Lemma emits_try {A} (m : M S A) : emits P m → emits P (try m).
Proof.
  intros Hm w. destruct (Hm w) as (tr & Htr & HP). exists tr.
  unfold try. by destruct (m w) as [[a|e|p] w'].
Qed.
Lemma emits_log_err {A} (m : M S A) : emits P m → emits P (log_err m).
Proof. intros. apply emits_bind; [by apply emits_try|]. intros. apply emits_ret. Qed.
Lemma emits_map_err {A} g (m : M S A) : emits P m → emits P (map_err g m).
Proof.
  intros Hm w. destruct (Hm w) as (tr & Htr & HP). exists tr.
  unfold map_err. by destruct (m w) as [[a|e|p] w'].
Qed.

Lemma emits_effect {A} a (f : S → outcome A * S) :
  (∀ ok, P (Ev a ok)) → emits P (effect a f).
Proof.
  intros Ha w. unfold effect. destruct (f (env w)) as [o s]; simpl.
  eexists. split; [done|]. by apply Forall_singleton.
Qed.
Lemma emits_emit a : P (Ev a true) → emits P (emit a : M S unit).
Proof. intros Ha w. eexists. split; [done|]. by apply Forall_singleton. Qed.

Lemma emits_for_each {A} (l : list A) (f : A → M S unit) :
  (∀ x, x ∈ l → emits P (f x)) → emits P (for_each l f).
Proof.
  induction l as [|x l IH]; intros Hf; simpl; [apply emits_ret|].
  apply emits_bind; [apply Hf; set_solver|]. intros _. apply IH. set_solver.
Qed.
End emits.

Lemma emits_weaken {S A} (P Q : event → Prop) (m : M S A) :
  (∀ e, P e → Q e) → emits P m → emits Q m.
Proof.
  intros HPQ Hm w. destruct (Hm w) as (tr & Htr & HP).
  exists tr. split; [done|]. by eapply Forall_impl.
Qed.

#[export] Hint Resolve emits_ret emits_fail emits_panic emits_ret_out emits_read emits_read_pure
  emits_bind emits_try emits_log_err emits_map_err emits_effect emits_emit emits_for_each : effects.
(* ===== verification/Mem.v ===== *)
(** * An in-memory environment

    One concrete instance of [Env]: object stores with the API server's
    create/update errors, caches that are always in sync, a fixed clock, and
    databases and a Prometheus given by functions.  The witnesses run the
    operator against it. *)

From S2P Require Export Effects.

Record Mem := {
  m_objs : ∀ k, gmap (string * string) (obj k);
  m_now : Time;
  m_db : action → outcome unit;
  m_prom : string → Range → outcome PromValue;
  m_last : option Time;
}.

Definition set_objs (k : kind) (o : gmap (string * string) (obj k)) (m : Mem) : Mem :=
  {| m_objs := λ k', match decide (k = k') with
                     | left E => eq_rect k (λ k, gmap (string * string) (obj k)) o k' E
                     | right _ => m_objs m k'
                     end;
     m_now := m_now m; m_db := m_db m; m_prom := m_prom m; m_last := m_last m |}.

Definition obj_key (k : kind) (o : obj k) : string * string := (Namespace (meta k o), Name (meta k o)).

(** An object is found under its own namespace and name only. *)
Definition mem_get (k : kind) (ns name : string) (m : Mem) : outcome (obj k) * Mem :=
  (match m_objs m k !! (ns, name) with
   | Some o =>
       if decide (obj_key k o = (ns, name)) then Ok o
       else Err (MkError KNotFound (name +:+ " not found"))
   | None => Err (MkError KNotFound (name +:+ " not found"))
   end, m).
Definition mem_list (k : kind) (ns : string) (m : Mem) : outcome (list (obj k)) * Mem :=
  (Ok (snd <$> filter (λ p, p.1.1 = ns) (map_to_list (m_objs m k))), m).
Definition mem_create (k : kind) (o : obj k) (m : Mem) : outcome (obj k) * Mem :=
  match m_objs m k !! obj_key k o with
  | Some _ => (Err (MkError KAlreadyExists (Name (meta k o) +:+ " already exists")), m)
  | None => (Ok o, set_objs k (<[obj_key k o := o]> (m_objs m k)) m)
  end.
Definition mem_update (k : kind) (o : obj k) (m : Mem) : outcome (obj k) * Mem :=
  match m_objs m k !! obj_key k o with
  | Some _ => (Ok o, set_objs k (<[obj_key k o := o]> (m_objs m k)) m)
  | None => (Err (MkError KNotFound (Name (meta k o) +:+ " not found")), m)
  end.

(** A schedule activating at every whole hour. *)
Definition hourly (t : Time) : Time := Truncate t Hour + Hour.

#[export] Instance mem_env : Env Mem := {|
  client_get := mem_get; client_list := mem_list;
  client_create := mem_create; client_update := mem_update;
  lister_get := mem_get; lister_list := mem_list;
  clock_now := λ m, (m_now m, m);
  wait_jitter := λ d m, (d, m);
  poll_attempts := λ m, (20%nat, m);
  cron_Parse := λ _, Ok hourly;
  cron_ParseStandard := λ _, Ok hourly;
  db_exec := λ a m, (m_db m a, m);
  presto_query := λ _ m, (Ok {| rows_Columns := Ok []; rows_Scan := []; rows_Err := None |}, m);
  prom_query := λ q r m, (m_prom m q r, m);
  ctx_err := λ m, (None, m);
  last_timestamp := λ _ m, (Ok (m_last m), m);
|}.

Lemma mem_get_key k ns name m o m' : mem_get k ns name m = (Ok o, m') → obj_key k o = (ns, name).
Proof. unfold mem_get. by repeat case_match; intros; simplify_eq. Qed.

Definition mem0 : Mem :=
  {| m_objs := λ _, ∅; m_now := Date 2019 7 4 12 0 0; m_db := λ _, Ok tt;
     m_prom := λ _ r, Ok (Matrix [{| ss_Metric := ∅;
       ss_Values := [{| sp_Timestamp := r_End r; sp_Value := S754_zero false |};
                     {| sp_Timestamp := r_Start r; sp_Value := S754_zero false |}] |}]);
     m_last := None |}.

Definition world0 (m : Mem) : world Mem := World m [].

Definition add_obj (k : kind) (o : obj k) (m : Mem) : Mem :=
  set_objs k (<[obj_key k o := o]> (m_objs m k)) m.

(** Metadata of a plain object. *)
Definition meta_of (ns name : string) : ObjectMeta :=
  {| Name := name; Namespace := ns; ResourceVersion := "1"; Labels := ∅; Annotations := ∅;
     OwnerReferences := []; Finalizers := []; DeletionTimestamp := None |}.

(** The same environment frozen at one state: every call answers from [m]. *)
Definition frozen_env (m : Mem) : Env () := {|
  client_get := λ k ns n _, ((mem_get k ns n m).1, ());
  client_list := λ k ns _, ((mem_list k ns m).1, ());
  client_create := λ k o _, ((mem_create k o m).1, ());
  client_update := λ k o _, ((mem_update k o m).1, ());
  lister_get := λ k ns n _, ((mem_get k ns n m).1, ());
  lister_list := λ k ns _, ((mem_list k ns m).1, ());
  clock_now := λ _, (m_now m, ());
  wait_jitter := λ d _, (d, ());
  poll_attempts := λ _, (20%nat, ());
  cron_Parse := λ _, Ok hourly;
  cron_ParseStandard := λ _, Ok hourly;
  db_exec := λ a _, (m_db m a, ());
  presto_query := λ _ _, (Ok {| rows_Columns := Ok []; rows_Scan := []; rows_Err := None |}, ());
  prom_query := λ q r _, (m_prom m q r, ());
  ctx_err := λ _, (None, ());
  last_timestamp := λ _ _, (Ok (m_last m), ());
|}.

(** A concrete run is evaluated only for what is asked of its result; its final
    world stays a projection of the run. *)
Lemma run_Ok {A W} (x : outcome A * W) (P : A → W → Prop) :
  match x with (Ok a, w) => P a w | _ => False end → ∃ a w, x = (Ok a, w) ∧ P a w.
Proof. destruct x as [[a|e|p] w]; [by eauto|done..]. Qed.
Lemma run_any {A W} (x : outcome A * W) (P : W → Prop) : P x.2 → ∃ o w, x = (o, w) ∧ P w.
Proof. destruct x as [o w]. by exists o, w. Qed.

··········

- _Exercise goal_:
Write out the lines of the entries, word for word, from the first through the one containing "(l : list A)", and stop at that line.

- _Task solution_:
Lemma emits_try {A} (m : M S A) : emits P m → emits P (try m).
Proof.
  intros Hm w. destruct (Hm w) as (tr & Htr & HP). exists tr.
  unfold try. by destruct (m w) as [[a|e|p] w'].
Qed.
Lemma emits_log_err {A} (m : M S A) : emits P m → emits P (log_err m).
Proof. intros. apply emits_bind; [by apply emits_try|]. intros. apply emits_ret. Qed.
Lemma emits_map_err {A} g (m : M S A) : emits P m → emits P (map_err g m).
Proof.
  intros Hm w. destruct (Hm w) as (tr & Htr & HP). exists tr.
  unfold map_err. by destruct (m w) as [[a|e|p] w'].
Qed.

Lemma emits_effect {A} a (f : S → outcome A * S) :
  (∀ ok, P (Ev a ok)) → emits P (effect a f).
Proof.
  intros Ha w. unfold effect. destruct (f (env w)) as [o s]; simpl.
  eexists. split; [done|]. by apply Forall_singleton.
Qed.
Lemma emits_emit a : P (Ev a true) → emits P (emit a : M S unit).
Proof. intros Ha w. eexists. split; [done|]. by apply Forall_singleton. Qed.

Lemma emits_for_each {A} (l : list A) (f : A → M S unit) :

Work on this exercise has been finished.